(** X18. With twelve month names and an [int] that reads the decimal
    spellings, every value that the parser accepts for [--month] is replaced
    by a month name: a name stays as it is, and a number 1..12, written with
    or without a leading zero, becomes the name at that position. *)
Theorem normalise_month_accepted (s : string) :
  length MONTHS = 12%nat ->
  (forall n, (1 <= n <= 12)%nat -> py_int (nat_to_string n) = Ok (Z.of_nat n)) ->
  (forall n, (1 <= n <= 9)%nat -> py_int (format_02 n) = Ok (Z.of_nat n)) ->
  In s (month_choices MONTHS) ->
  exists m,
    normalise_month py_int MONTHS s = Ok m
    /\ In m MONTHS
    /\ ((In s MONTHS /\ m = s)
        \/ exists n, (1 <= n <= 12)%nat
                     /\ (s = nat_to_string n \/ s = format_02 n)
                     /\ nth_error MONTHS (n - 1) = Some m).
Proof.
  intros Hlen Hint Hpad Hs. unfold normalise_month.
  destruct (existsb (String.eqb s) MONTHS) eqn:E.
  - apply existsb_exists in E as (x & Hx & Ex). apply String.eqb_eq in Ex. subst x.
    exists s. split; [reflexivity |]. split; [exact Hx |]. left. split; [exact Hx | reflexivity].
  - assert (Hnum : exists n, (1 <= n <= 12)%nat
                             /\ (s = nat_to_string n \/ s = format_02 n)
                             /\ py_int s = Ok (Z.of_nat n)).
    { unfold month_choices in Hs. apply in_app_or in Hs as [Hs | Hs].
      - exfalso. apply not_true_iff_false in E. apply E.
        apply existsb_exists. exists s. split; [exact Hs | apply String.eqb_refl].
      - apply in_app_or in Hs as [Hs | Hs]; apply in_map_iff in Hs as (n & <- & Hn);
          apply in_seq in Hn; exists n.
        + split; [lia |]. split; [left; reflexivity | apply Hint; lia].
        + split; [lia |]. split; [right; reflexivity | apply Hpad; lia]. }
    destruct Hnum as (n & Hn & Hspell & Hread). rewrite Hread. cbn [bind].
    destruct (nth_error MONTHS (n - 1)) as [m |] eqn:Hm;
      [| apply nth_error_None in Hm; lia].
    exists m. replace (Z.of_nat n - 1)%Z with (Z.of_nat (n - 1)) by lia.
    split; [apply py_index_nth; exact Hm |].
    split; [apply (nth_error_In _ _ Hm) |].
    right. exists n. repeat split; try lia; assumption.
Qed.

End MonthArgument.

Lemma normalise_month_accepted_witness :
  normalise_month int_of_string months_en "03" = Ok "Mar"
  /\ normalise_month int_of_string months_en "12" = Ok "Dec"
  /\ exists m, normalise_month int_of_string months_en "7" = Ok m /\ In m months_en.
Proof.
  split; [reflexivity |]. split; [reflexivity |].
  destruct (normalise_month_accepted int_of_string months_en "7") as (m & Hm & Hin & _).
  - reflexivity.
  - intros n Hn. do 13 (destruct n as [| n]; [try lia; reflexivity |]). lia.
  - intros n Hn. do 10 (destruct n as [| n]; [try lia; reflexivity |]). lia.
  - unfold month_choices. apply in_or_app. right. apply in_or_app. left.
    apply in_map_iff. exists 7%nat. split; [reflexivity | apply in_seq; lia].
  - exists m. split; assumption.
Defined.

(** ** What a report certifies *)

Lemma io_bind_ok {A B : Type} (c : IO A) (k : A -> IO B) (files files' : list string)
      (b : B) :
  io_bind c k files = (Ok b, files') ->
  exists a files1, c files = (Ok a, files1) /\ k a files1 = (Ok b, files').
Proof.
  unfold io_bind. destruct (c files) as [[a | e] files1]; intros H.
  - exists a, files1. split; [reflexivity | exact H].
  - discriminate H.
Qed.

Tactic Notation "io_step" hyp(H) "as" simple_intropattern(a) ident(f) ident(Ha) :=
  apply io_bind_ok in H; destruct H as (a & f & Ha & H).

Section ReportResult.

Variable Quantity : Type.
Variable py_float : string -> result float.
Variable unit : string -> result Quantity.
Variable q_scale : float -> Quantity -> Quantity.
Variable taper_masked_area : Field -> list Z -> Z -> Field.
Variable gaussian_filter : Box -> Field -> list Quantity -> result Field.
Variable linregress : list Z -> list Sample -> result (float * float).
Variable np_nanstd : list Sample -> float.
Variable np_mean : list Sample -> float.

Let prelude := report_prelude py_float linregress np_nanstd np_mean.
Let report :=
  make_report Quantity py_float unit q_scale taper_masked_area gaussian_filter
    linregress np_nanstd np_mean.

(** X19. A report that [make_report] returns carries the calibration it was
    given, the maximum of the [maxTgrad] map and the maximum of the abruptness
    projection, and that maximum is not below 2: no report is returned for a
    smaller abruptness. *)
Theorem make_report_result
  (cfg : Config) (data_set : DataSet) (cal : Calibration) (canny : Canny)
  (files files' : list string) (r : Report) :
  report cfg data_set cal canny files = (Ok (Some r), files') ->
  exists pre,
    prelude cfg data_set cal canny = Ok pre
    /\ report_calibration r = cal
    /\ np_max2 (pre_maxTgrad pre) = Ok (max_maxTgrad r)
    /\ np_max2 (pre_abruptness pre) = Ok (max_abruptness r)
    /\ PrimFloat.ltb (max_abruptness r) 2 = false.
Proof.
  intros H. unfold report, make_report in H. cbv zeta in H.
  io_step H as pre f0 Hpre. unfold io_lift in Hpre. injection Hpre as Hpre _.
  io_step H as top f1 Htop. unfold io_lift in Htop. injection Htop as Htop _.
  destruct (PrimFloat.ltb top 2) eqn:Hcheck; [discriminate H |].
  io_step H as years f2 Hyears.
  io_step H as mask_plot f3 Hp1. io_step H as signal_plot f4 Hp2.
  io_step H as region_plot f5 Hp3. io_step H as count_series f6 Hp4.
  io_step H as count_plot f7 Hp5. io_step H as abruptness_plot f8 Hp6.
  io_step H as maxTgrad_plot f9 Hp7. io_step H as timeseries_plot f10 Hp8.
  io_step H as year_plot f11 Hp9.
  io_step H as u1 f12 Hs1. io_step H as u2 f13 Hs2.
  io_step H as max_T f14 HmaxT. unfold io_lift in HmaxT. injection HmaxT as HmaxT _.
  io_step H as max_a f15 Hmaxa. unfold io_lift in Hmaxa. injection Hmaxa as Hmaxa _.
  unfold io_ret in H. injection H as Hr _. subst r.
  cbn [report_calibration max_maxTgrad max_abruptness].
  exists pre. fold prelude in Hpre.
  assert (Etop : top = max_a) by congruence. subst top.
  repeat split; assumption.
Qed.

End ReportResult.

Lemma make_report_result_witness :
  exists r files',
    make_report quantity float_of_string unit_of_string quantity_scale taper_identity
      gaussian_identity linregress_model nanstd_model mean_model
      default_config shift_data example_calibration shift_canny [] = (Ok (Some r), files')
    /\ report_calibration r = example_calibration
    /\ PrimFloat.ltb (max_abruptness r) 2 = false.
Proof.
  destruct (make_report quantity float_of_string unit_of_string quantity_scale
              taper_identity gaussian_identity linregress_model nanstd_model mean_model
              default_config shift_data example_calibration shift_canny [])
    as [[[r |] | e] files'] eqn:Hrun;
    try (exfalso; vm_compute in Hrun; discriminate Hrun).
  exists r, files'. split; [reflexivity |].
  destruct (make_report_result quantity float_of_string unit_of_string quantity_scale
              taper_identity gaussian_identity linregress_model nanstd_model mean_model
              default_config shift_data example_calibration shift_canny [] files' r Hrun)
    as (pre & _ & Hcal & _ & _ & Hcheck).
  split; assumption.
Defined.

**Assignment**.
Return only the exact lines from the opening of the records through the line that contains "length MONTHS = 12%nat ->", both included.

**Finished task**.
(** X18. With twelve month names and an [int] that reads the decimal
    spellings, every value that the parser accepts for [--month] is replaced
    by a month name: a name stays as it is, and a number 1..12, written with
    or without a leading zero, becomes the name at that position. *)
Theorem normalise_month_accepted (s : string) :
  length MONTHS = 12%nat ->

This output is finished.